* **Action item**: Give back exactly the lines of the material below that start at the line containing "command_data = []." and end at the line containing "pinecone_key (config self) env = cfg_api_key", and no others.

* **Records to use**:
Lemma read8_read_le m a : read8 m a = read_le 1 m a.
Proof. cbn [read_le]. lia. Qed.

Lemma load_store_entry m a e : entry_ok e -> load_entry (store_entry m a e) a = e.
Proof.
  intros (H0 & H1 & H2 & H3 & H4 & H5 & H6). unfold load_entry, store_entry. rewrite !read8_read_le. destruct e as [o0 se i ta o1 o2 ig]. cbn [Offset0 Selector IST TypeAttribute Offset1 Offset2 Ignore] in *.
  f_equal; repeat first [rewrite read_write_le; apply Z.mod_small; cbn in *; lia | rewrite read_write_other by lia].
Qed.

Lemma store_entry_frame m a e z : z < a \/ a + 16 <= z -> read8 (store_entry m a e) z = read8 m z.
Proof. intros Hz. unfold store_entry. repeat (rewrite write_le_frame by (cbn; lia)). done. Qed.

Lemma set_offset_ok o e : entry_ok e -> entry_ok (SetOffset o e).
Proof.
  intros (H0 & H1 & H2 & H3 & H4 & H5 & H6). unfold entry_ok, SetOffset, wrap16, wrap32. cbn [Offset0 Selector IST TypeAttribute Offset1 Offset2 Ignore].
  split_and!; try lia; apply Z.mod_pos_bound; lia.
Qed.

(** ** Claims *)

(** The processor finds the handler that was installed, with its attributes, and
    every other byte of the memory, and so every other entry, is as it was. *)
Theorem installed_handler_is_found idt handler n attribute selector m :
  is_u64 handler -> 0 <= attribute < 256 -> 0 <= selector < 256 ->
  let m' := install_handler idt handler n attribute selector m in
  let e := load_entry m' (Offset idt + n * 16) in
  GetOffset e = handler /\ TypeAttribute e = attribute /\ Selector e = selector /\ IST e = IST (load_entry m (Offset idt + n * 16)) /\
  (forall z, z < Offset idt + n * 16 \/ Offset idt + n * 16 + 16 <= z -> read8 m' z = read8 m z).
Proof.
  intros Hh Ha Hs. cbv zeta. unfold install_handler. set (a := Offset idt + n * 16). set (e := SetOffset handler (load_entry m a)).
  assert (He : entry_ok e) by apply set_offset_ok, load_entry_ok. rewrite load_store_entry.
  - split_and!; [apply (get_set_offset handler (load_entry m a) Hh)|done|done|done|]. intros z Hz. by apply store_entry_frame.
  - destruct He as (H0 & H1 & H2 & H3 & H4 & H5 & H6). unfold entry_ok. cbn [Offset0 Selector IST TypeAttribute Offset1 Offset2 Ignore]. split_and!; lia.
Qed.
(** X10: when [parse_directory] raises, its error-status write was accepted
    and the project-storage root is configured, the exception is an
    [HTTPException] with status code 500 and the project is persisted as
    [ERROR]: no other exception type leaves the function. *)
Theorem raised_run_is_http_500 (env : Env) (repo_details : ParsingRequest)
    (user_id user_email : string) (project_id : Z) (cleanup_graph : bool)
    (e : exn) :
  let r := exec (parse_directory env repo_details user_id user_email
                   project_id cleanup_graph) in
  r.2 = Raises e ->
  all_returned is_error_write r.1 = true ->
  env_PROJECT_PATH env <> None ->
  (exists detail, e = HTTPException 500 detail) /\
  status_of r.1 (effective_project_id r.1 project_id) = Some ERROR.
Proof.
  pose proof (parse_directory_exit_paths env repo_details user_id user_email
                project_id cleanup_graph) as H.
  destruct (exec _) as [tr out]. exact (proj2 (proj2 H) e).
Qed.

Lemma raised_run_is_http_500_witness :
  let r := exec (parse_directory env_clone_fails sample_request "u1"
                   "u1@acme.io" 7 false) in
  (exists detail, r.2 = Raises (HTTPException 500 detail)) /\
  status_of r.1 7 = Some ERROR.
Proof.
  intros r.
  destruct (raised_run_is_http_500 env_clone_fails sample_request "u1"
              "u1@acme.io" 7 false
              (HTTPException 500
                 ("404: Repository not found" +:+ newline +:+ "Traceback: " +:+
                  "Traceback (most recent call last): ..."))
              eq_refl eq_refl ltac:(discriminate)) as (_ & Hstatus).
  split; [eexists; reflexivity | exact Hstatus].
Defined.

(** X11: the stale graph is deleted at most once per run and only when the
    caller asked for it; and with [cleanup_graph] set, a run in which the
    deletion did not complete raises without having cloned, set up a
    directory or detected a language. *)
Theorem cleanup_guards_acquisition (env : Env) (repo_details : ParsingRequest)
    (user_id user_email : string) (project_id : Z) (cleanup_graph : bool) :
  let r := exec (parse_directory env repo_details user_id user_email
                   project_id cleanup_graph) in
  (cleanup_graph = false -> List.filter is_cleanup r.1 = []) /\
  (length (List.filter is_cleanup r.1) <= 1)%nat /\
  (cleanup_graph = true -> List.filter is_cleanup_done r.1 = [] ->
   List.filter is_acquisition r.1 = [] /\ exists e, r.2 = Raises e).
Proof.
  pose proof (parse_directory_guard_paths env repo_details user_id user_email
                project_id cleanup_graph) as H.
  destruct (exec _) as [tr out].
  destruct H as (H1 & H2 & H3 & _). auto.
Qed.

Lemma cleanup_guards_acquisition_witness :
  let off := exec (parse_directory env_cleanup_fails sample_request "u1"
                     "u1@acme.io" 7 false) in
  let on := exec (parse_directory env_cleanup_fails sample_request "u1"
                    "u1@acme.io" 7 true) in
  (List.filter is_cleanup off.1 = [] /\
   off.2 = Returns {| res_message := success_message; res_id := 7 |}) /\
  (List.filter is_acquisition on.1 = [] /\ exists e, on.2 = Raises e).
Proof.
  intros off on.
  destruct (cleanup_guards_acquisition env_cleanup_fails sample_request "u1"
              "u1@acme.io" 7 false) as (Hoff & _).
  destruct (cleanup_guards_acquisition env_cleanup_fails sample_request "u1"
              "u1@acme.io" 7 true) as (_ & _ & Hon).
  split.
  - split; [exact (Hoff eq_refl) | reflexivity].
  - exact (Hon eq_refl eq_refl).
Defined.

(** X12: a run in which [setup_project_directory] did not return leaves the
    file system alone: nothing is checked for existence, nothing is
    removed, no language is detected, and the run raises. *)
Theorem no_setup_no_removal (env : Env) (repo_details : ParsingRequest)
    (user_id user_email : string) (project_id : Z) (cleanup_graph : bool) :
  let r := exec (parse_directory env repo_details user_id user_email
                   project_id cleanup_graph) in
  setup_result r.1 = None ->
  path_checks r.1 = [] /\ removed_dirs r.1 = [] /\
  detected_language r.1 = None /\ exists e, r.2 = Raises e.
Proof.
  pose proof (parse_directory_guard_paths env repo_details user_id user_email
                project_id cleanup_graph) as H.
  destruct (exec _) as [tr out].
  destruct H as (_ & _ & _ & H4 & _). exact H4.
Qed.

Lemma no_setup_no_removal_witness :
  let r := exec (parse_directory env_clone_fails sample_request "u1"
                   "u1@acme.io" 7 true) in
  path_checks r.1 = [] /\ removed_dirs r.1 = [] /\
  detected_language r.1 = None /\ exists e, r.2 = Raises e.
Proof.
  exact (no_setup_no_removal env_clone_fails sample_request "u1" "u1@acme.io" 7
           true eq_refl).
Defined.

(** X13: with no project-storage root configured, a run whose working
    directory exists ends in the [TypeError] of [startswith(None)] raised
    by the [finally] clause, whatever the run had returned or raised
    before, and the directory is not removed. *)
Theorem unset_root_raises_type_error (env : Env) (repo_details : ParsingRequest)
    (user_id user_email : string) (project_id : Z) (cleanup_graph : bool)
    (extracted_dir : string) :
  let r := exec (parse_directory env repo_details user_id user_email
                   project_id cleanup_graph) in
  path_checks r.1 = [(extracted_dir, true)] ->
  env_PROJECT_PATH env = None ->
  r.2 = Raises (TypeError startswith_none_message) /\ removed_dirs r.1 = [].
Proof.
  pose proof (parse_directory_guard_paths env repo_details user_id user_email
                project_id cleanup_graph) as H.
  destruct (exec _) as [tr out].
  destruct H as (_ & _ & _ & _ & H5). exact (H5 extracted_dir).
Qed.

Lemma unset_root_raises_type_error_witness :
  let r := exec (parse_directory env_no_root sample_request "u1"
                   "u1@acme.io" 7 false) in
  status_of r.1 7 = Some READY /\
  r.2 = Raises (TypeError startswith_none_message) /\ removed_dirs r.1 = [].
Proof.
  intros r. split; [reflexivity|].
  exact (unset_root_raises_type_error env_no_root sample_request "u1"
           "u1@acme.io" 7 false work_dir eq_refl eq_refl).
Defined.

(** X14: the [finally] clause removes nothing but the working directory of
    the run, and only if it exists and its path starts with the configured
    root; and once the run has a non-empty working directory that exists
    and starts with the root, the directory is removed, exactly once,
    whether the run returns or raises. *)
Theorem working_directory_removed_on_every_exit (env : Env)
    (repo_details : ParsingRequest) (user_id user_email : string)
    (project_id : Z) (cleanup_graph : bool) :
  let tr := (exec (parse_directory env repo_details user_id user_email
                     project_id cleanup_graph)).1 in
  (forall d, In d (removed_dirs tr) ->
     exists root pid,
       env_PROJECT_PATH env = Some root /\ startswith d root = true /\
       setup_result tr = Some (d, pid) /\ path_checks tr = [(d, true)]) /\
  (forall d pid root,
     setup_result tr = Some (d, pid) -> d <> "" ->
     path_checks tr = [(d, true)] ->
     env_PROJECT_PATH env = Some root -> startswith d root = true ->
     removed_dirs tr = [d]).
Proof.
  pose proof (ParsingServiceProofs.parse_directory_removal_paths env
                repo_details user_id user_email project_id cleanup_graph) as H.
  destruct (exec _) as [tr out]. exact H.
Qed.

Lemma working_directory_removed_on_every_exit_witness :
  let returned := (exec (parse_directory env_python sample_request "u1"
                           "u1@acme.io" 7 false)).1 in
  let raised := exec (parse_directory env_java_engine_down sample_request "u1"
                        "u1@acme.io" 7 false) in
  removed_dirs returned = [work_dir] /\
  (exists e, raised.2 = Raises e) /\ removed_dirs raised.1 = [work_dir].
Proof.
  intros returned raised.
  destruct (working_directory_removed_on_every_exit env_python sample_request
              "u1" "u1@acme.io" 7 false) as (_ & Hret).
  destruct (working_directory_removed_on_every_exit env_java_engine_down
              sample_request "u1" "u1@acme.io" 7 false) as (_ & Hrai).
  split; [|split].
  - apply (Hret work_dir 7 root_dir); first [reflexivity | discriminate].
  - eexists. reflexivity.
  - apply (Hrai work_dir 7 root_dir); first [reflexivity | discriminate].
Defined.

(** X15: a run on a graph-native language in which every collaborator
    answered returns the success value, and ends in one of two ways.
    Either the last answer of the builder had nodes, exactly these nodes
    and the edges of that answer were inserted, the enrichment ran once and
    the project is [READY]; or the builder answered twice without a node,
    nothing was inserted, the enrichment never ran and the project is
    [ERROR]. *)
Theorem graph_native_run_all_answered (env : Env) (repo_details : ParsingRequest)
    (user_id user_email : string) (project_id : Z) (cleanup_graph : bool)
    (extracted_dir : string) (pid : Z) (language : string) :
  let r := exec (parse_directory env repo_details user_id user_email
                   project_id cleanup_graph) in
  setup_result r.1 = Some (extracted_dir, pid) ->
  detected_language r.1 = Some language ->
  is_graph_native language = true ->
  all_returned every_call r.1 = true ->
  env_PROJECT_PATH env <> None ->
  r.2 = Returns {| res_message := success_message; res_id := pid |} /\
  ((exists n e,
      last (build_outcomes r.1) = Some (Returns (n, e)) /\ n <> [] /\
      insert_events r.1 =
        [EvCreateNodes n (Returns tt); EvCreateEdges e (Returns tt)] /\
      inference_outcomes r.1 = [Returns tt] /\
      status_of r.1 pid = Some READY) \/
   (exists e0 e1,
      build_outcomes r.1 = [Returns ([], e0); Returns ([], e1)] /\
      insert_events r.1 = [] /\ inference_outcomes r.1 = [] /\
      status_of r.1 pid = Some ERROR)).
Proof.
  pose proof (parse_directory_outcome_paths env repo_details user_id user_email
                project_id cleanup_graph) as H.
  destruct (exec _) as [tr out]. exact (proj1 H extracted_dir pid language).
Qed.

Lemma graph_native_run_all_answered_witness :
  let found := exec (parse_directory env_retry sample_request "u1"
                       "u1@acme.io" 7 true) in
  let empty := exec (parse_directory env_empty_graph sample_request "u1"
                       "u1@acme.io" 7 true) in
  (found.2 = Returns {| res_message := success_message; res_id := 7 |} /\
   status_of found.1 7 = Some READY) /\
  (empty.2 = Returns {| res_message := success_message; res_id := 7 |} /\
   status_of empty.1 7 = Some ERROR).
Proof.
  intros found empty.
  destruct (graph_native_run_all_answered env_retry sample_request "u1"
              "u1@acme.io" 7 true work_dir 7 "python"
              eq_refl eq_refl eq_refl eq_refl ltac:(discriminate))
    as (Hfound & _).
  destruct (graph_native_run_all_answered env_empty_graph sample_request "u1"
              "u1@acme.io" 7 true work_dir 7 "python"
              eq_refl eq_refl eq_refl eq_refl ltac:(discriminate))
    as (Hempty & _).
  split; (split; [assumption | reflexivity]).
Defined.
(** X6. When [subprocess.run] times out and the captured standard output
    is not well-formed UTF-8, decoding it raises inside the handler, and
    the [finally] block returns what is there: [execute_sync] reports
    [TIMEOUT] with its message, but both output fields are empty, whatever
    had been captured of the standard error. *)
Theorem X6_sync_timeout_undecodable (host : Host)
    (command_data : ExecutionCommand) (e : exn) (b : bytes)
    (r : ExecutionResult) :
  sync_call host command_data = RunRaises e ->
  class e = TimeoutExpired ->
  e_stdout e = Some b -> b <> [] -> well_formed b = false ->
  execute_sync host command_data = Return r ->
  status r = TIMEOUT /\ is_Some (error_message r)
  /\ stdout r = "" /\ stderr r = "".
Proof.
  intros Hcall Hc Hout Hne Hwf H.
  apply execute_sync_Return in H as (-> & _ & -> & -> & ->).
  unfold Sync.try_block. unfold sync_call in Hcall. rewrite Hcall, Hc, Hout.
  destruct b as [|c b]; [contradiction|].
  unfold Sync.captured, decode. rewrite Hwf. simpl. eauto.
Qed.

Lemma X6_sync_timeout_undecodable_witness :
  exists r, execute_sync Faults.garbled Scenario.sleep_long = Return r
            /\ status r = TIMEOUT /\ is_Some (error_message r)
            /\ stdout r = "" /\ stderr r = "".
Proof.
  eexists. split; [vm_compute; reflexivity|].
  apply (X6_sync_timeout_undecodable Faults.garbled Scenario.sleep_long
           Faults.garbled_timeout [xff]);
    first [discriminate | vm_compute; reflexivity].
Defined.

(** X7. An exception that is not an [Exception] ([KeyboardInterrupt],
    [SystemExit]) raised by [subprocess.run] does not reach the caller of
    [execute_sync]: on a steady clock the call returns, with the initial
    [FAILURE], exit code -1, empty output and no error message. *)
Theorem X7_sync_interrupt_swallowed (host : Host)
    (command_data : ExecutionCommand) (e : exn) :
  clock_steady host ->
  sync_call host command_data = RunRaises e ->
  class e = BaseException ->
  exists r, execute_sync host command_data = Return r
            /\ status r = FAILURE /\ exit_code r = -1
            /\ error_message r = None
            /\ stdout r = "" /\ stderr r = "".
Proof.
  intros Hclock Hcall Hc.
  destruct (execute_sync_returns host command_data Hclock) as [r Hr].
  exists r. split; [exact Hr|].
  apply execute_sync_Return in Hr as (-> & -> & -> & -> & ->).
  unfold Sync.try_block. unfold sync_call in Hcall. rewrite Hcall, Hc.
  simpl. tauto.
Qed.

Lemma X7_sync_interrupt_swallowed_witness :
  exists r, execute_sync Faults.interrupted Scenario.sleep_long = Return r
            /\ status r = FAILURE /\ exit_code r = -1
            /\ error_message r = None
            /\ stdout r = "" /\ stderr r = "".
Proof.
  apply (X7_sync_interrupt_swallowed Faults.interrupted Scenario.sleep_long
           Faults.keyboard_interrupt);
    [unfold clock_steady, Qle; simpl; lia|reflexivity|reflexivity].
Defined.

(** X8. An exception that is not an [Exception] raised while
    [execute_async] waits for its child (a cancellation,
    [asyncio.CancelledError]) does not reach the caller either: the call
    returns [FAILURE] with exit code -1 and no message, and the child is
    sent no signal. *)
Theorem X8_async_cancellation_swallowed (host : Host)
    (command_data : ExecutionCommand) (e : exn) (rc : option Z) :
  clock_steady host ->
  wait_call host command_data = Some (CommunicateRaises e rc) ->
  class e = BaseException ->
  (exists r, execute_async host command_data = Return r
             /\ status r = FAILURE /\ exit_code r = -1
             /\ error_message r = None)
  /\ signals_sent host command_data = [].
Proof.
  intros Hclock Hwait Hc.
  destruct (execute_async_returns host command_data Hclock) as [r Hr].
  unfold wait_call, spawn_call in Hwait.
  split.
  - exists r. split; [exact Hr|].
    apply execute_async_Return in Hr as (-> & -> & -> & _).
    unfold Async.try_block.
    destruct (create_subprocess_exec _ _ _ _) as [c|e']; [|discriminate].
    injection Hwait as ->. rewrite Hc. simpl. tauto.
  - unfold signals_sent, Async.try_block.
    destruct (create_subprocess_exec _ _ _ _) as [c|e']; [|discriminate].
    injection Hwait as ->. rewrite Hc. reflexivity.
Qed.
(** A misspelt "Local" simulates although the database file is opened. *)
Lemma unknown_provider_simulates_witness :
  client (__init__ "Local" None plain_environment)
  = sqlite_connection (db_path (config (__init__ "Local" None plain_environment))) /\
  (forall dbs collection_name vectors,
      upsert (__init__ "Local" None plain_environment) dbs collection_name vectors
      = (Return true, dbs)) /\
  (forall dbs collection_name vector top_k,
      query (__init__ "Local" None plain_environment) dbs collection_name
            vector top_k
      = (Return [simulated_match], dbs)).
Proof.
  apply (unknown_provider_simulates "Local" None plain_environment);
    discriminate.
Defined.


(** X3.  A "pinecone" connector is live exactly when the library imports and
    a non-empty API key is found, the key of the config taking precedence
    over PINECONE_API_KEY; a live connector hands [upsert] and [query] to the
    index named after the collection and leaves the databases alone. *)
Theorem pinecone_client_selection (cfg : option Config) (env : Environment) :
  let self := __init__ "pinecone" cfg env in
  (truthy (cfg_api_key (config self)) = true ->
   pinecone_key (config self) env = cfg_api_key (config self)) /\
  (truthy (cfg_api_key (config self)) = false ->
   pinecone_key (config self) env = PINECONE_API_KEY env) /\
  (client self = pinecone_simulated <->
   pinecone_installed env = false \/
   truthy (pinecone_key (config self) env) = false) /\
  (forall key,
      pinecone_installed env = true ->
      pinecone_key (config self) env = Some key -> key <> ""%string ->
      client self = Pinecone key /\
      (forall dbs collection_name vectors,
          upsert self dbs collection_name vectors
          = (Delegated (IndexUpsert key collection_name), dbs)) /\
      (forall dbs collection_name vector top_k,
          query self dbs collection_name vector top_k
          = (Delegated (IndexQuery key collection_name top_k), dbs))).
Proof.
  intros self. subst self. unfold __init__. cbn [config].
  set (c := match cfg with Some c => c | None => empty_config end).
  unfold pinecone_key.
  split; [|split; [|split]].
  - unfold py_or. now intros ->.
  - unfold py_or. now intros ->.
  - unfold _initialize_client. cbn [String.eqb Ascii.eqb Bool.eqb client].
    destruct (pinecone_installed env); [|intuition].
    destruct (py_or (cfg_api_key c) (PINECONE_API_KEY env)) as [[|a s]|];
      cbn [truthy String.eqb negb];
      split; intros H; try reflexivity; try discriminate;
      try (right; reflexivity); destruct H; discriminate.
  - intros key Hinst Hkey Hne.
    assert (Hc : _initialize_client "pinecone" c env = Pinecone key).
    { unfold _initialize_client. cbn [String.eqb Ascii.eqb Bool.eqb].
      rewrite Hinst, Hkey. destruct key; [contradiction | reflexivity]. }
    unfold upsert, query. cbn [provider client]. rewrite Hc.
    repeat split.
Qed.

(** With both keys set the key of the config is used. *)
Lemma pinecone_client_selection_witness :
  client (__init__ "pinecone" (Some keyed_config) full_environment)
  = Pinecone "cfg-key" /\
  (forall dbs collection_name vectors,
      upsert (__init__ "pinecone" (Some keyed_config) full_environment)
             dbs collection_name vectors
      = (Delegated (IndexUpsert "cfg-key" collection_name), dbs)) /\
  (forall dbs collection_name vector top_k,
      query (__init__ "pinecone" (Some keyed_config) full_environment)
            dbs collection_name vector top_k
      = (Delegated (IndexQuery "cfg-key" collection_name top_k), dbs)).
Proof.
  apply (pinecone_client_selection (Some keyed_config) full_environment).
  - reflexivity.
  - reflexivity.
  - discriminate.
Defined.

(** ** What [upsert] does to the table *)

Local Abbreviation write_rows collection_name :=
  (fold_left (fun t v => insert_or_replace t (row_of_vec collection_name v))).

Lemma write_rows_length_le (vs : list vec) (t : table) (collection : string) :
  (List.length (select_collection (write_rows collection vs t) collection)
   <= List.length (select_collection t collection) + List.length vs)%nat.
Proof.
  revert t. induction vs as [|v vs IH]; intros t; cbn [fold_left List.length].
  - lia.
  - specialize (IH (insert_or_replace t (row_of_vec collection v))).
    rewrite select_insert_vec, length_app in IH. cbn [List.length] in IH.
    pose proof (filter_length_le
                  (fun x => negb (String.eqb (row_id x) (vec_id v)))
                  (select_collection t collection)).
    lia.
Qed.

(** Under the primary key the rows of one collection have distinct ids. *)
Lemma primary_key_ids (t : table) (collection : string) :
  primary_key t -> NoDup (map row_id (select_collection t collection)).
Proof.
  unfold primary_key, select_collection.
  induction t as [|x t IH]; cbn [map filter]; intros H; [constructor|].
  inversion H as [|? ? Hx Ht]; subst.
  destruct (String.eqb (row_collection x) collection) eqn:E; [|now apply IH].
  cbn [map]. constructor; [|now apply IH].
  intros Hin. apply Hx.
  apply in_map_iff in Hin. destruct Hin as (y & Hy & Hin).
  apply filter_In in Hin. destruct Hin as [Hin Ec].
  apply String.eqb_eq in E, Ec.
  apply in_map_iff. exists y. split; [|assumption].
  unfold row_key. congruence.
Qed.
Lemma Limit_release_witness :
  Limit (mkStorage ex_dir 100 15) (-5) = (mkStorage ex_dir 100 10, Ok tt).
Proof.
  apply (Limit_release (mkStorage ex_dir 100 10) (mkStorage ex_dir 100 15) 5);
    try (unfold is_int64; cbn; lia).
  vm_compute. reflexivity.
Defined.

Lemma initLimits_info_error_witness :
  initLimits (mkStorage ex_dir 1 0) (fun _ => Ok ([regular "a" 100] ++ ex_bad_entry :: []))
  = (mkStorage ex_dir (int64_wrap (Z.shiftl 1 20))
               (int64_wrap (0 + nondir_size_sum [regular "a" 100])), Err ErrNotExist).
Proof.
  apply (initLimits_info_error (mkStorage ex_dir 1 0) _ [regular "a" 100] ex_bad_entry []
           ErrNotExist).
  - unfold is_int64; cbn; lia.
  - reflexivity.
  - constructor; [intros _; eexists; reflexivity|constructor].
  - reflexivity.
  - reflexivity.
Defined.

Lemma msg_decode_encode_lower_witness :
  exists m', decode true ex_hex_msg = Ok m' /\ encode true m' = m' /\
    Salt m' = Salt ex_hex_msg /\ KeyHash m' = KeyHash ex_hex_msg /\
    DataHash m' = DataHash ex_hex_msg /\ Value m' = Value ex_hex_msg.
Proof.
  apply msg_decode_encode_lower.
  - split; [repeat constructor; cbn; tauto|exists 2; reflexivity].
  - split; [repeat constructor; cbn; tauto|exists 1; reflexivity].
  - split; [constructor|exists 0; reflexivity].
  - intros _. split; [repeat constructor; cbn; tauto|exists 2; reflexivity].
Defined.

Lemma stream_Encrypt_plain_source_witness :
  stream_Encrypt toyP plain_read
    [(list_byte_of_string "abc", None); (list_byte_of_string "de", Some ErrEOF);
     (list_byte_of_string "zz", None)] tt buffer_write [] ex_key =
  (tt, [] ++ snd (xor_stream ofb_step
                    (newOFB (aes_block toyP ex_key) (repeat zero_byte BlockSize))
                    (chunks_data [(list_byte_of_string "abc", None)] ++ list_byte_of_string "de")),
   Ok tt).
Proof.
  destruct (stream_Encrypt_plain_source toyP ex_key ltac:(right; right; reflexivity)) as [_ H].
  apply (H [(list_byte_of_string "abc", None)] (list_byte_of_string "de") ErrEOF
           [(list_byte_of_string "zz", None)] []).
  repeat constructor.
Defined.

Lemma stream_Decrypt_plain_source_witness :
  stream_Decrypt toyP plain_read
    [(list_byte_of_string "abc", None); (list_byte_of_string "de", Some ErrUnexpectedEOF)]
    tt buffer_write [] ex_key =
  (tt, [] ++ snd (xor_stream ofb_step
                    (newOFB (aes_block toyP ex_key) (repeat zero_byte BlockSize))
                    (chunks_data [(list_byte_of_string "abc", None)] ++ list_byte_of_string "de")),
   Err (ErrOpaque "copy for decryption" ErrUnexpectedEOF)).
Proof.
  destruct (stream_Decrypt_plain_source toyP ex_key ltac:(right; right; reflexivity)) as [_ H].
  apply (H [(list_byte_of_string "abc", None)] (list_byte_of_string "de") ErrUnexpectedEOF [] []).
  repeat constructor.
Defined.

Lemma DecryptFile_writes_before_check_witness :
  DecryptFile toyP ex_secret ex_file_msg_tampered buffer_write [] ex_file_world =
  (chunks_data ex_src, Err ErrHash).
Proof.
  rewrite (DecryptFile_writes_before_check toyP toy_kdf_length ex_secret ex_file_msg_tampered
             (match decode false ex_file_msg_tampered with Ok m => m | Err _ => ex_file_msg end)
             (match lookup_file (w_files ex_file_world)
                      (Value ex_file_msg_tampered) with Some c => c | None => [] end)
             [] ex_file_world).
  - vm_compute. reflexivity.
  - vm_compute. reflexivity.
  - vm_compute. reflexivity.
  - vm_compute. reflexivity.
Defined.

Lemma signer_digest_twice_witness :
  exists d1 d2,
    snd (ReaderHashSum toyP (mkSigner (Some (mkShake ex_plain 0)) None true false)) = Ok d1 /\
    snd (ReaderHashSum toyP (fst (ReaderHashSum toyP
          (mkSigner (Some (mkShake ex_plain 0)) None true false)))) = Ok d2 /\
    d1 = shake256 toyP ex_plain hashLength /\ d1 ++ d2 = shake256 toyP ex_plain (2 * hashLength).
Proof.
  apply (proj1 (signer_digest_twice toyP toy_shake_prefix ex_plain
                  (mkSigner (Some (mkShake ex_plain 0)) None true false))); reflexivity.
Defined.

* **Problem solution**:
  /\ signals_sent host command_data = [].
Proof.
  intros Hclock Hwait Hc.
  destruct (execute_async_returns host command_data Hclock) as [r Hr].
  unfold wait_call, spawn_call in Hwait.
  split.
  - exists r. split; [exact Hr|].
    apply execute_async_Return in Hr as (-> & -> & -> & _).
    unfold Async.try_block.
    destruct (create_subprocess_exec _ _ _ _) as [c|e']; [|discriminate].
    injection Hwait as ->. rewrite Hc. simpl. tauto.
  - unfold signals_sent, Async.try_block.
    destruct (create_subprocess_exec _ _ _ _) as [c|e']; [|discriminate].
    injection Hwait as ->. rewrite Hc. reflexivity.
Qed.
(** A misspelt "Local" simulates although the database file is opened. *)
Lemma unknown_provider_simulates_witness :
  client (__init__ "Local" None plain_environment)
  = sqlite_connection (db_path (config (__init__ "Local" None plain_environment))) /\
  (forall dbs collection_name vectors,
      upsert (__init__ "Local" None plain_environment) dbs collection_name vectors
      = (Return true, dbs)) /\
  (forall dbs collection_name vector top_k,
      query (__init__ "Local" None plain_environment) dbs collection_name
            vector top_k
      = (Return [simulated_match], dbs)).
Proof.
  apply (unknown_provider_simulates "Local" None plain_environment);
    discriminate.
Defined.


(** X3.  A "pinecone" connector is live exactly when the library imports and
    a non-empty API key is found, the key of the config taking precedence
    over PINECONE_API_KEY; a live connector hands [upsert] and [query] to the
    index named after the collection and leaves the databases alone. *)
Theorem pinecone_client_selection (cfg : option Config) (env : Environment) :
  let self := __init__ "pinecone" cfg env in
  (truthy (cfg_api_key (config self)) = true ->
   pinecone_key (config self) env = cfg_api_key (config self)) /\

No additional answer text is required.